- _WHAT YOU WILL DO_
Word for word, restate each entry in the listing below.

:: MATERIAL FOR THIS EXERCISE

(** ** The fields that are read *)

Lemma extract_key_agree (e e' : entry) vs key :
  e !! key = e' !! key → extract_key e vs key = extract_key e' vs key.
Proof. unfold extract_key. by intros ->. Qed.

Lemma extract_entry_agree (e e' : entry) ks vs :
  (∀ key, key ∈ ks → e !! key = e' !! key) →
  foldl (extract_key e) vs ks = foldl (extract_key e') vs ks.
Proof.
  revert vs. induction ks as [|key ks IH]; intros vs H; [done|].
  cbn [foldl]. rewrite (extract_key_agree e e') by (apply H; left).
  apply IH. intros k Hk. apply H. by right.
Qed.

Lemma extract_versions_agree data data' :
  Forall2 (λ e e' : entry, ∀ key, key ∈ keys → e !! key = e' !! key)
          data data' →
  extract_versions data = extract_versions data'.
Proof.
  unfold extract_versions. generalize (@nil Version).
  intros vs H. revert vs. induction H as [|e e' data data' He _ IH];
    intros vs; [done|].
  cbn [foldl]. rewrite (extract_entry_agree e e') by done. apply IH.
Qed.

(** X13. Only the fields [deprecated_in] and [removed_in] are read: two
    inputs whose records agree on these two fields, one by one, give the
    same result in both functions. *)
Theorem other_fields_ignored data data' :
  Forall2 (λ e e' : entry, ∀ key, key ∈ keys → e !! key = e' !! key)
          data data' →
  generate_candidates data = generate_candidates data'
  ∧ get_version_candidates data = get_version_candidates data'.
Proof.
  intros H%extract_versions_agree.
  unfold generate_candidates, get_version_candidates. by rewrite H.
Qed.

(** A record with a third field, and one without [removed_in]. *)
Lemma other_fields_ignored_witness :
  let e1 : entry := <["name" := "old_api"]> (record "1.2.0" "1.6.0") in
  let e2 : entry := {[ "deprecated_in" := "2.0"; "note" := "3.0" ]} in
  let e2' : entry := {[ "deprecated_in" := "2.0" ]} in
  Forall2 (λ e e' : entry, ∀ key, key ∈ keys → e !! key = e' !! key)
          [e1; e2] [record "1.2.0" "1.6.0"; e2']
  ∧ generate_candidates [e1; e2]
    = generate_candidates [record "1.2.0" "1.6.0"; e2']
  ∧ get_version_candidates [e1; e2]
    = get_version_candidates [record "1.2.0" "1.6.0"; e2'].
Proof.
  refine (conj _ (other_fields_ignored _ _ _));
    repeat constructor; intros key Hkey;
    repeat (apply elem_of_cons in Hkey as [->|Hkey]; [by vm_compute|]);
    by apply elem_of_nil in Hkey.
Defined.

(** ** The midpoint one level deeper *)

Lemma list_cmp_app_l (l r : list N) :
  list_cmp (l ++ r) l = match r with [] => Eq | _ => Gt end.
Proof.
  induction l as [|x l IH]; simpl; [by destruct r|].
  change (cmp x x) with (x ?= x)%N. by rewrite N.compare_refl.
Qed.

Lemma strip_zeros_snoc_pos l x : x ≠ 0%N → strip_zeros (l ++ [x]) = l ++ [x].
Proof.
  intros Hx. unfold strip_zeros. rewrite reverse_snoc. simpl.
  destruct (x =? 0)%N eqn:Hx0; [by apply N.eqb_eq in Hx0|].
  by rewrite reverse_cons, reverse_involutive.
Qed.

Lemma strip_zeros_app_pos l x r :
  x ≠ 0%N →
  strip_zeros ((l ++ [x]) ++ r)
  = (l ++ [x]) ++ strip_zeros r.
Proof.
  intros Hx. induction r as [|y r IH] using rev_ind.
  - rewrite app_nil_r. rewrite strip_zeros_snoc_pos by done.
    by rewrite app_nil_r.
  - rewrite app_assoc. destruct (decide (y = 0%N)) as [->|Hy].
    + by rewrite !strip_zeros_snoc_zero.
    + rewrite !strip_zeros_snoc_pos by done. by rewrite app_assoc.
Qed.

::::

- _RESPONSE TO THIS TASK_
(** ** The fields that are read *)

Lemma extract_key_agree (e e' : entry) vs key :
  e !! key = e' !! key → extract_key e vs key = extract_key e' vs key.
Proof. unfold extract_key. by intros ->. Qed.

Lemma extract_entry_agree (e e' : entry) ks vs :
  (∀ key, key ∈ ks → e !! key = e' !! key) →
  foldl (extract_key e) vs ks = foldl (extract_key e') vs ks.
Proof.
  revert vs. induction ks as [|key ks IH]; intros vs H; [done|].
  cbn [foldl]. rewrite (extract_key_agree e e') by (apply H; left).
  apply IH. intros k Hk. apply H. by right.
Qed.

Lemma extract_versions_agree data data' :
  Forall2 (λ e e' : entry, ∀ key, key ∈ keys → e !! key = e' !! key)
          data data' →
  extract_versions data = extract_versions data'.
Proof.
  unfold extract_versions. generalize (@nil Version).
  intros vs H. revert vs. induction H as [|e e' data data' He _ IH];
    intros vs; [done|].
  cbn [foldl]. rewrite (extract_entry_agree e e') by done. apply IH.
Qed.

(** X13. Only the fields [deprecated_in] and [removed_in] are read: two
    inputs whose records agree on these two fields, one by one, give the
    same result in both functions. *)
Theorem other_fields_ignored data data' :
  Forall2 (λ e e' : entry, ∀ key, key ∈ keys → e !! key = e' !! key)
          data data' →
  generate_candidates data = generate_candidates data'
  ∧ get_version_candidates data = get_version_candidates data'.
Proof.
  intros H%extract_versions_agree.
  unfold generate_candidates, get_version_candidates. by rewrite H.
Qed.

(** A record with a third field, and one without [removed_in]. *)
Lemma other_fields_ignored_witness :
  let e1 : entry := <["name" := "old_api"]> (record "1.2.0" "1.6.0") in
  let e2 : entry := {[ "deprecated_in" := "2.0"; "note" := "3.0" ]} in
  let e2' : entry := {[ "deprecated_in" := "2.0" ]} in
  Forall2 (λ e e' : entry, ∀ key, key ∈ keys → e !! key = e' !! key)
          [e1; e2] [record "1.2.0" "1.6.0"; e2']
  ∧ generate_candidates [e1; e2]
    = generate_candidates [record "1.2.0" "1.6.0"; e2']
  ∧ get_version_candidates [e1; e2]
    = get_version_candidates [record "1.2.0" "1.6.0"; e2'].
Proof.
  refine (conj _ (other_fields_ignored _ _ _));
    repeat constructor; intros key Hkey;
    repeat (apply elem_of_cons in Hkey as [->|Hkey]; [by vm_compute|]);
    by apply elem_of_nil in Hkey.
Defined.

(** ** The midpoint one level deeper *)

Lemma list_cmp_app_l (l r : list N) :
  list_cmp (l ++ r) l = match r with [] => Eq | _ => Gt end.
Proof.
  induction l as [|x l IH]; simpl; [by destruct r|].
  change (cmp x x) with (x ?= x)%N. by rewrite N.compare_refl.
Qed.

Lemma strip_zeros_snoc_pos l x : x ≠ 0%N → strip_zeros (l ++ [x]) = l ++ [x].
Proof.
  intros Hx. unfold strip_zeros. rewrite reverse_snoc. simpl.
  destruct (x =? 0)%N eqn:Hx0; [by apply N.eqb_eq in Hx0|].
  by rewrite reverse_cons, reverse_involutive.
Qed.

Lemma strip_zeros_app_pos l x r :
  x ≠ 0%N →
  strip_zeros ((l ++ [x]) ++ r)
  = (l ++ [x]) ++ strip_zeros r.
Proof.
  intros Hx. induction r as [|y r IH] using rev_ind.
  - rewrite app_nil_r. rewrite strip_zeros_snoc_pos by done.
    by rewrite app_nil_r.
  - rewrite app_assoc. destruct (decide (y = 0%N)) as [->|Hy].
    + by rewrite !strip_zeros_snoc_zero.
    + rewrite !strip_zeros_snoc_pos by done. by rewrite app_assoc.
Qed.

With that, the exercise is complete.